Fossils of larger animals have also been found in younger mudstones, and these include animals that lack hard skeletons or shells, which are resistant to decay. The discovery of

 

several of these fossils in a stretch of stone in Canada named the Burgess Shale spawned a number of hypotheses as to the processes that form these larger fossils. One theory

 

is that these fossils form in mudstones through a polymerization process that resembles the tanning of leather. Clay minerals in the mudstone bond with the organic matter of

 

the dead animal and polymerize, rendering its soft tissues more resistant to decay. But the bacteria and algae preserved in microfossils are made of different organic materials,

 

so it was doubtful the same processes would apply.

 

A few years ago, Anderson and his colleagues had experimented with growing the bacteria that cause decay in different mudstone substances. They found that the clay mineral

 

kaolinite—an aluminosilicate—inhibited the bacteria's growth, which could also help to preserve dead animals. While information on the mineralogy around fossils of large

 

animals in mudstone is far from complete, what is known supported the notion that kaolinite played a role in their preservation and might even be involved in the polymerization

 

process.

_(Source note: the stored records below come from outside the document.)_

(** ** Issuing the authorization URL ([twitter_integration.py],
    [twitter_oauth1_integration.py], [main.py]) *)
Module TwitterAuth.

Import Byte PyStr OAuth.

(** [PlatformConfig], as far as the routes read it. *)
Record PlatformConfig : Type := mkPlatformConfig {
  client_id : option string;
  client_secret : option string;
  webhook_url : option string
}.

(** [TwitterAuthURLResponse]. *)
Record TwitterAuthURLResponse : Type := mkTwitterAuthURLResponse {
  authorization_url : string;
  resp_state : string
}.

(** What one call draws from outside: [secrets.token_bytes(32)],
    [secrets.token_bytes(16)] and the clock. *)
Record Drawn : Type := mkDrawn {
  verifier_bytes : list byte;
  state_bytes : list byte;
  now : Z
}.

Section Issue.

(** [hashlib.sha256(m).digest()]. *)
Variable sha256 : list byte -> list byte.

(** oauthlib's [prepare_request_uri] followed by the re-encoding of the
    query: the URL for a redirect address, scopes, state and challenge. *)
Variable prepare_request_uri : string -> list string -> string -> string -> string.

(** [demo_flags.DEMO_MODE]. *)
Variable DEMO_MODE : bool.

(** [str(e)] for an [HTTPException]. *)
Variable str_of_exception : HTTPException -> string.

(** [TwitterPlatform.build_authorization_url]; [Raises] carries the message
    of the [ValidationError]. *)
Definition build_authorization_url (config : PlatformConfig)
    (scopes : option (list string))
    (redirect_uri state code_challenge : option string) (drawn : Drawn)
    : outcome string (string * TwitterAuthState) :=
  let scopes := match scopes with
                | Some (s :: rest) => s :: rest
                | _ => ["tweet.read"; "users.read"]
                end in
  let redirect :=
    Campaign.or_else redirect_uri (Campaign.or_empty (webhook_url config)) in
  if negb (truthy redirect)
  then Raises "redirect_uri is required (use config.webhook_url or pass explicitly)"
  else
    let (code_verifier, computed_challenge) :=
      PKCE.generate_pkce_pair sha256 (verifier_bytes drawn) in
    let challenge := Campaign.or_else code_challenge computed_challenge in
    let session_state :=
      Campaign.or_else state
        (PKCE.rstrip "=" (PKCE.urlsafe_b64encode (state_bytes drawn))) in
    Returns (prepare_request_uri redirect scopes session_state challenge,
             mkTwitterAuthState code_verifier challenge session_state (now drawn)).

(** [get_twitter_authorization_url()]; [cfg] is what
    [load_platform_config_from_env] gave. *)
Definition get_twitter_authorization_url (cfg : outcome string PlatformConfig)
    (drawn : Drawn) (w : World)
    : outcome HTTPException TwitterAuthURLResponse * World :=
  match cfg with
  | Raises e => (Raises (internal_error e), w)
  | Returns cfg =>
    match build_authorization_url cfg (Some ["tweet.read"; "users.read"])
            (webhook_url cfg) None None drawn with
    | Raises e => (Raises (internal_error e), w)
    | Returns (url, auth_state) =>
      (Returns (mkTwitterAuthURLResponse url (state auth_state)),
       store_session auth_state w)
    end
  end.

(** [TwitterOAuth1Platform.get_request_token]. *)
Definition get_request_token : outcome string (string * TwitterOAuth1State) :=
  if DEMO_MODE then Raises "External auth disabled in demo."
  else Raises "OAuth 1.0a not fully implemented".

(** [get_twitter_oauth1_authorization_url()].  Its one handler,
    [except Exception], also takes the [HTTPException] raised for missing
    keys. *)
Definition get_twitter_oauth1_authorization_url
    (cfg : outcome string PlatformConfig) (w : World)
    : outcome HTTPException TwitterAuthURLResponse * World :=
  match cfg with
  | Raises e => (Raises (internal_error e), w)
  | Returns cfg =>
    if negb (truthy (Campaign.or_empty (client_id cfg)))
       || negb (truthy (Campaign.or_empty (client_secret cfg)))
    then
      (Raises (internal_error
                 (str_of_exception
                    (mkHTTPException 500
                       "Twitter API Key and Secret are required for OAuth 1.0a. Set TWITTER_CLIENT_ID and TWITTER_CLIENT_SECRET."))),
       w)
    else
      match get_request_token with
      | Raises e => (Raises (internal_error e), w)
      | Returns (url, auth_state) =>
        (Returns (mkTwitterAuthURLResponse url (oauth_token auth_state)),
         store_session1 auth_state w)
      end
  end.

(** A request to one of the two legacy endpoints. *)
Inductive LegacyRequest : Type :=
| GetUrl (cfg : outcome string PlatformConfig)
| Callback (ext : Collaborators) (token verifier : string).

(** The status code of the answer: 200, or that of the exception. *)
Definition answer_code {A : Type} (r : outcome HTTPException A) : Z :=
  match r with
  | Returns _ => 200
  | Raises e => status_code e
  end.

Definition legacy_step (request : LegacyRequest) (w : World) : Z * World :=
  match request with
  | GetUrl cfg =>
    let r := get_twitter_oauth1_authorization_url cfg w in (answer_code r.1, r.2)
  | Callback ext token verifier =>
    let r := twitter_oauth1_callback ext token verifier w in (answer_code r.1, r.2)
  end.

(** The requests in the order they arrive; the answers in the same order. *)
Fixpoint legacy_run (requests : list LegacyRequest) (w : World)
    : list Z * World :=
  match requests with
  | [] => ([], w)
  | request :: rest =>
    let (code, w1) := legacy_step request w in
    let (codes, w2) := legacy_run rest w1 in
    (code :: codes, w2)
  end.

(** *** The PKCE flow *)

(** X22. A URL request that is answered has stored a session under the state it
    returns.  The state has 22 characters, the session holds the verifier
    made from the 32 drawn bytes and the S256 challenge of that verifier, and
    a callback that presents the state sends this verifier in its token
    exchange and removes the session. *)
Theorem issued_session_round_trip
    (config : PlatformConfig) (drawn : Drawn) (w w' : World)
    (response : TwitterAuthURLResponse) (ext : Collaborators) (code : string) :
  List.length (state_bytes drawn) = 16%nat ->
  get_twitter_authorization_url (Returns config) drawn w = (Returns response, w') ->
  load_platform_config_from_env ext = Returns () ->
  let verifier := PKCE.rstrip "=" (PKCE.urlsafe_b64encode (verifier_bytes drawn)) in
  let after := (twitter_oauth_callback ext code (resp_state response) w').2 in
  String.length (resp_state response) = 22%nat
  /\ (exists auth_state,
         _twitter_oauth_sessions w' !! resp_state response = Some auth_state
         /\ code_verifier auth_state = verifier
         /\ code_challenge auth_state
            = PKCE.rstrip "="
                (PKCE.urlsafe_b64encode (sha256 (PKCE.encode_utf8 verifier))))
  /\ In (ExchangeCodeForToken code verifier) (calls after)
  /\ _twitter_oauth_sessions after !! resp_state response = None.
Proof.
  intros Hbytes Hissue Hcfg verifier after.
  unfold get_twitter_authorization_url, build_authorization_url in Hissue.
  destruct (negb _); [done|].
  unfold PKCE.generate_pkce_pair in Hissue. cbn in Hissue.
  injection Hissue as <- <-. cbn [resp_state state] in *.
  set (st := PKCE.rstrip "=" (PKCE.urlsafe_b64encode (state_bytes drawn))) in *.
  set (auth_state := mkTwitterAuthState _ _ st _) in *.
  assert (Hstored : _twitter_oauth_sessions (store_session auth_state w) !! st
                    = Some auth_state) by apply lookup_insert_eq.
  split.
  { subst st. destruct (PKCE.stripped_encoding (state_bytes drawn)) as [_ ->].
    by rewrite Hbytes. }
  split; [by exists auth_state|]. split.
  - subst after. unfold twitter_oauth_callback. rewrite Hstored, Hcfg.
    cbn [code_verifier auth_state].
    destruct (exchange_code_for_token ext code _); [|by left].
    destruct (users_me ext) as [[sc text]|]; [|by right; left].
    destruct (negb (sc =? 200)); [by right; left|].
    destruct (read_user_info ext text); [|by right; left].
    destruct (persist_account ext); by right; right; left.
  - subst after. erewrite callback_pops by exact Hstored. apply lookup_delete_eq.
Qed.

(** X23. A callback touches no session but the one it was given: every other
    PKCE session and the whole legacy store are as before. *)
Theorem callback_keeps_other_sessions
    (ext : Collaborators) (code st other : string) (w : World) :
  other <> st ->
  let after := (twitter_oauth_callback ext code st w).2 in
  _twitter_oauth_sessions after !! other = _twitter_oauth_sessions w !! other
  /\ _twitter_oauth1_sessions after = _twitter_oauth1_sessions w.
Proof.
  intros Hother after. subst after.
  destruct (_twitter_oauth_sessions w !! st) as [auth_state|] eqn:Hst.
  - split.
    + erewrite callback_pops by exact Hst. by apply lookup_delete_ne.
    + unfold twitter_oauth_callback. rewrite Hst.
      destruct (load_platform_config_from_env ext); [|done].
      destruct (exchange_code_for_token ext code _); [|done].
      destruct (users_me ext) as [[sc text]|]; [|done].
      destruct (negb (sc =? 200)); [done|].
      destruct (read_user_info ext text); [|done].
      by destruct (persist_account ext).
  - by rewrite callback_absent.
Qed.

(** *** The legacy flow *)

Lemma legacy_url_raises (cfg : outcome string PlatformConfig) (w : World) :
  exists e, get_twitter_oauth1_authorization_url cfg w = (Raises e, w)
            /\ status_code e = 500.
Proof.
  unfold get_twitter_oauth1_authorization_url, get_request_token.
  destruct cfg as [cfg|]; [|by eexists].
  destruct (_ || _); [by eexists|]. destruct DEMO_MODE; by eexists.
Qed.

(** X24. The legacy store is never filled: the URL request, the only place that
    stores a legacy session, always fails.  Starting from an empty store,
    every URL request is answered 500 and every callback 400, whatever the
    requests are and in whatever order they come, and the store stays
    empty: no token exchange is attempted and no account is stored. *)
Theorem legacy_flow_never_connects (requests : list LegacyRequest) (w : World) :
  _twitter_oauth1_sessions w = ∅ ->
  let (codes, w') := legacy_run requests w in
  w' = w
  /\ codes = map (fun request => match request with
                                 | GetUrl _ => 500
                                 | Callback _ _ _ => 400
                                 end) requests.
Proof.
  intros Hempty. induction requests as [|request rest IH]; [done|].
  cbn [legacy_run map].
  assert (Hstep : legacy_step request w
                  = (match request with
                     | GetUrl _ => 500
                     | Callback _ _ _ => 400
                     end, w)).
  { destruct request as [cfg|ext token verifier]; cbn [legacy_step].
    - destruct (legacy_url_raises cfg w) as (e & -> & He). cbn. by rewrite He.
    - rewrite callback1_absent; [done|]. by rewrite Hempty. }
  rewrite Hstep. destruct (legacy_run rest w) as [codes w'].
  destruct IH as [-> ->]. done.
Qed.

End Issue.

(** *** Runs *)

Definition configured : PlatformConfig :=
  mkPlatformConfig (Some "client") (Some "secret")
    (Some "https://app.example.com/auth/x/callback").

Definition drawn_bytes : Drawn := mkDrawn (repeat xff 32) (repeat x00 16) 1000.

Definition plain_url (redirect : string) (scopes : list string)
    (state challenge : string) : string :=
  "https://auth.example.com/i/oauth2/authorize?state=" +:+ state.

Lemma issued_session_round_trip_witness :
  String.length
    (resp_state
       (mkTwitterAuthURLResponse
          "https://auth.example.com/i/oauth2/authorize?state=AAAAAAAAAAAAAAAAAAAAAA"
          "AAAAAAAAAAAAAAAAAAAAAA")) = 22%nat.
Proof.
  exact (proj1 (issued_session_round_trip PKCE.zero_digest plain_url configured
                  drawn_bytes (mkWorld ∅ ∅ []) _ _ rejecting "code-1"
                  eq_refl eq_refl eq_refl)).
Defined.
(** * UniEventry: the event-management REST API, embedded in Rocq

    The route handlers of [src/routes] and the identity guard of
    [src/middleware/auth.js] are modelled as state transformers over the
    relational store.  A table is the list of its rows in insertion order;
    a parameterised SQL statement is a function on those lists; an [async]
    handler body is a computation in a small monad that threads the store
    and can leave early, either because a response was sent
    ([return res.status(..).json(..)]) or because [db.execute] threw.

    Conventions of the embedding:
    - SQL [INT] columns are [Z], nullable columns are [option], with
      [None] for [NULL]; [BOOLEAN] columns are nullable [TINYINT]s.
    - Request values that the validators declare as integers are [Z]; the
      implicit string/number casts of MySQL are outside the model.
    - The columns of a table are the union of those the routes read or
      write ([max_participants] and [qr_secret] on events, [status] and
      [waitlist_position] on registrations).
    - The [UNIQUE KEY unique_registration (event_id, student_id)] of the
      registrations table is enforced on insert.  FOREIGN KEY checks are
      not modelled: every handler inserts ids it has just read back from
      rows that reference them. *)

From Stdlib Require Import ZArith String List Bool Lia.
Import ListNotations.

Local Open Scope Z_scope.

(** ** JavaScript coercions used by the handlers *)

Module Js.

(** Truthiness of a number-or-null value: [null] and [0] are falsy. *)
Definition truthy (v : option Z) : bool :=
  match v with
  | Some n => negb (n =? 0)
  | None => false
  end.

(** [ToNumber]: [null] becomes [+0]. *)
Definition to_number (v : option Z) : Z :=
  match v with
  | Some n => n
  | None => 0
  end.

(** [a >= b] where [a] is a number and [b] a number or [null]. *)
Definition ge (a : Z) (b : option Z) : bool := to_number b <=? a.

(** [v || 0]. *)
Definition or_zero (v : option Z) : Z :=
  if truthy v then to_number v else 0.

End Js.

(** ** SQL aggregates *)

Module Sql.

(** [COUNT( * )] of the rows that satisfy the [WHERE] clause. *)
Definition count {A : Type} (p : A -> bool) (rows : list A) : Z :=
  Z.of_nat (length (filter p rows)).

(** [MAX(col)]: [NULL]s are skipped, and the result is [NULL] when no
    non-[NULL] value is left. *)
Fixpoint max_of (vs : list (option Z)) : option Z :=
  match vs with
  | [] => None
  | None :: rest => max_of rest
  | Some x :: rest =>
      match max_of rest with
      | None => Some x
      | Some y => Some (Z.max x y)
      end
  end.

(** The non-[NULL] values of a column. *)
Fixpoint values (vs : list (option Z)) : list Z :=
  match vs with
  | [] => []
  | None :: rest => values rest
  | Some x :: rest => x :: values rest
  end.

(** [AUTO_INCREMENT]: one more than the largest id handed out so far. *)
Definition next_id (ids : list Z) : Z :=
  fold_right Z.max 0 ids + 1.

End Sql.

(** ** Tables *)

Inductive reg_status := registered | waitlisted | cancelled.

Definition status_name (s : reg_status) : string :=
  match s with
  | registered => "registered"
  | waitlisted => "waitlisted"
  | cancelled => "cancelled"
  end.

Definition status_eqb (a b : reg_status) : bool :=
  match a, b with
  | registered, registered | waitlisted, waitlisted | cancelled, cancelled => true
  | _, _ => false
  end.

Record student := {
  s_id : Z;
  s_college_id : Z;
  s_email : string;
  s_password_hash : string;
  s_first_name : string;
  s_last_name : string;
  s_is_active : option Z
}.

Record admin := {
  a_id : Z;
  a_college_id : Z;
  a_email : string;
  a_password_hash : string;
  a_role : string;
  a_is_active : option Z
}.

Record event := {
  e_id : Z;
  e_college_id : Z;
  e_title : string;
  e_max_participants : option Z;
  e_qr_secret : option string
}.

Record registration := {
  r_id : Z;
  r_event_id : Z;
  r_student_id : Z;
  r_college_id : Z;
  r_status : reg_status;
  r_waitlist_position : option Z
}.

Record attendance_row := {
  at_id : Z;
  at_event_id : Z;
  at_student_id : Z;
  at_college_id : Z;
  at_checked_in_at : Z
}.

Record feedback_row := {
  f_id : Z;
  f_event_id : Z;
  f_student_id : Z;
  f_college_id : Z;
  f_rating : Z;
  f_comments : string;
  f_suggestions : string;
  f_anonymous : bool
}.

Record note := {
  n_id : Z;
  n_event_id : Z;
  n_student_id : Z;
  n_content : string;
  n_updated_at : Z
}.

Record database := {
  students : list student;
  admins : list admin;
  events : list event;
  registrations : list registration;
  attendance : list attendance_row;
  feedback : list feedback_row;
  notes : list note
}.

Definition set_registrations (d : database) (rs : list registration) : database :=
  {| students := students d; admins := admins d; events := events d;
     registrations := rs; attendance := attendance d;
     feedback := feedback d; notes := notes d |}.

Definition set_attendance (d : database) (rows : list attendance_row) : database :=
  {| students := students d; admins := admins d; events := events d;
     registrations := registrations d; attendance := rows;
     feedback := feedback d; notes := notes d |}.

Definition set_feedback (d : database) (rows : list feedback_row) : database :=
  {| students := students d; admins := admins d; events := events d;
     registrations := registrations d; attendance := attendance d;
     feedback := rows; notes := notes d |}.
(** The two [if ... not in st.session_state] blocks. *)
Definition initialise (s : stored) : session_state :=
  {| messages := match stored_messages s with
                 | Some m => m
                 | None => [system_message]
                 end;
     chat_history := match stored_history s with
                     | Some h => h
                     | None => []
                     end |}.

Definition keep (st : session_state) : stored :=
  {| stored_messages := Some (messages st);
     stored_history := Some (chat_history st) |}.

(** The script from the initialisation on, for a given value of the chat
    input: what the session holds afterwards and the bubbles on the page.
    The display is reached only when the loop was left through the
    [break], or was not entered. *)
Definition rest_of_script (lower : pystr -> pystr)
    (model : list message -> response) (fuel : nat)
    (user_query : option pystr) (s : stored) : stored * list pystr :=
  let st := initialise s in
  match snd (user_turn lower model fuel st user_query) with
  | Done st' => (keep st', display (chat_history st'))
  | Failed _ st' => (keep st', [])
  | Running st' => (keep st', [])
  end.

(** One run of the script.  When the button was clicked both keys are
    assigned and [st.rerun()] starts the script again from the top, with
    the button not clicked and no chat input. *)
Definition script (lower : pystr -> pystr)
    (model : list message -> response) (fuel : nat)
    (clicked : bool) (user_query : option pystr) (s : stored)
  : stored * list pystr :=
  if clicked
  then rest_of_script lower model fuel None
         {| stored_messages := Some [system_message];
            stored_history := Some [] |}
  else rest_of_script lower model fuel user_query s.

(** What happens in one run: the button, the chat input, and the model that
    answers during that run. *)
Record happening : Type := {
  clicked : bool;
  user_query : option pystr;
  model_then : list message -> response;
  fuel_then : nat
}.

(** A session: the script run once per happening, on the state the run
    before left, with the page of the last run. *)
Fixpoint session (lower : pystr -> pystr) (hs : list happening)
    (s : stored) (page : list pystr) : stored * list pystr :=
  match hs with
  | [] => (s, page)
  | h :: hs' =>
      let (s', page') :=
        script lower (model_then h) (fuel_then h) (clicked h) (user_query h) s in
      session lower hs' s' page'
  end.
(** X17: a page load whose effect completes shows the upload page or the
    results page only if that is the location and the stored item is a
    non-empty text that parses to a truthy value, which is then the user;
    when the stored text does not parse the effect throws the parser's
    error; without a stored text it leaves the state as it was. *)
Theorem reload_shows_protected_pages_only_for_a_stored_user :
  forall (stored : option string) (at_ : App.Route),
    (forall st' : App.State,
       App.restore parse (App.load stored at_) = Return st' ->
       App.element st' = App.FileUploadPage \/
       App.element st' = App.ResultsTablePage ->
       exists text parsed,
         stored = Some text /\ text <> "" /\
         parse text = Return parsed /\
         App.truthyParsed parsed = true /\
         st' = App.setUser parsed (App.load stored at_) /\
         (at_ = App.Upload \/ at_ = App.Results)) /\
    (forall text message,
       stored = Some text -> text <> "" -> parse text = Throw message ->
       App.restore parse (App.load stored at_) = Throw message) /\
    (stored = None \/ stored = Some "" ->
       App.restore parse (App.load stored at_) = Return (App.load stored at_)).
Proof.
  intros stored at_. split; [|split].
  - intros st' Hrestore Hshown. unfold App.restore in Hrestore. simpl in *.
    destruct stored as [text|].
    + destruct (String.eqb text "") eqn:Htext; simpl in Hrestore.
      * injection Hrestore as <-. by destruct at_, Hshown.
      * destruct (parse text) as [message|parsed] eqn:Hparse;
          simpl in Hrestore; [done|].
        injection Hrestore as <-. exists text, parsed.
        apply String.eqb_neq in Htext.
        unfold App.element in Hshown. simpl in Hshown.
        destruct at_, (App.truthyParsed parsed), Hshown; try done;
          repeat split; auto.
    + injection Hrestore as <-. by destruct at_, Hshown.
  - intros text message -> Hne Hparse. unfold App.restore. simpl.
    apply String.eqb_neq in Hne as ->. simpl. by rewrite Hparse.
  - by intros [->| ->].
Qed.

End AppProperties.

(** * More worked instances *)

Lemma rejected_cp_file_leaves_the_sof_slot :
  let st := setSofFile (Some statement_docx) FileUpload.initial in
  let st' := handleFileChange toLowerCase_ascii (setter Cp) (allowedTypes Cp)
               (Some scan_png) st in
  Cp <> Sof /\
  slotFile Sof st' = Some statement_docx /\ loading st' = false.
Proof.
  intros st st'. assert (Cp <> Sof) as Hne by done. split; [done|].
  apply (selection_leaves_the_other_slots toLowerCase_ascii Cp Sof
           (allowedTypes Cp) (Some scan_png) st Hne).
Defined.

Lemma the_held_statement_was_accepted :
  slotFile Sof
    (state (run toLowerCase_ascii nullPropertyError_v8 mounted
              [InputChange Sof (Some statement_docx)]))
  = Some statement_docx /\
  accepted toLowerCase_ascii Sof statement_docx.
Proof.
  split; [reflexivity|].
  apply (held_files_passed_the_check toLowerCase_ascii nullPropertyError_v8
           [InputChange Sof (Some statement_docx)]).
  reflexivity.
Defined.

Anderson and his colleagues wondered whether kaolinite might be present in the mudstones harboring microfossils, helping to preserve these microorganisms, too.

 

The challenge was to identify the minerals directly adjacent to the cell wall in these tiny, rare microfossils to see if they were preserved by the same processes.

 

2-microfossils.jpg

Fossilized Proterocladus — an ancient, seaweed-like organism — is visible in this clay sample from Sv

 

By cutting microscopic slices across the rock layer harboring the microfossil and then a vertical section through the microfossil, they were able to distinguish a halo of mineral a

 

few micrometers thick around the microfossil. From energy-dispersive X-ray spectra, they were able to identify that aluminum was present in the halo, but they could not confirm

 

the exact mineral. Infrared spectral data gives information on how molecules in the sample might vibrate or otherwise respond to incident infrared radiation, giving the exact

 

identity of the mineral. However, the spectra of different clays are very similar, and high-resolution spectra and hence a high signal are required to tell them apart. For this, the

 

researchers took them to the synchrotron at Diamond Light Source, where the high-resolution infrared spectra confirmed the halo was kaolinite.

 

 

Halo implications
 

The results suggest the same processes preserved pre-Cambrian microbes as later larger animals. "So the fact that there are no animals in the 800-million-year-old rocks, even

 

though they've got the same type of preservation—all you find there are bacteria or the algae analyzed—that would suggest that animals really haven't evolved at that time," says

 

Anderson.

 

In addition, the results direct efforts to find fossils of early life to tropical regions, where there is more kaolinite. It may also give pointers for signs of life further afield. Since the

 

kaolinite preservation process applies to such a broad range of organisms, including microorganisms, it seems a promising line of enquiry in the hunt for fossilized

 

extraterrestrial life, which like life on Earth for the first 3.5 to 4 billion years, may have been microbial, too. "If life was likely microbial and we want to look for its vestiges on Mars,

 

then we better understand how to look for fossilized microorganisms," says Anderson.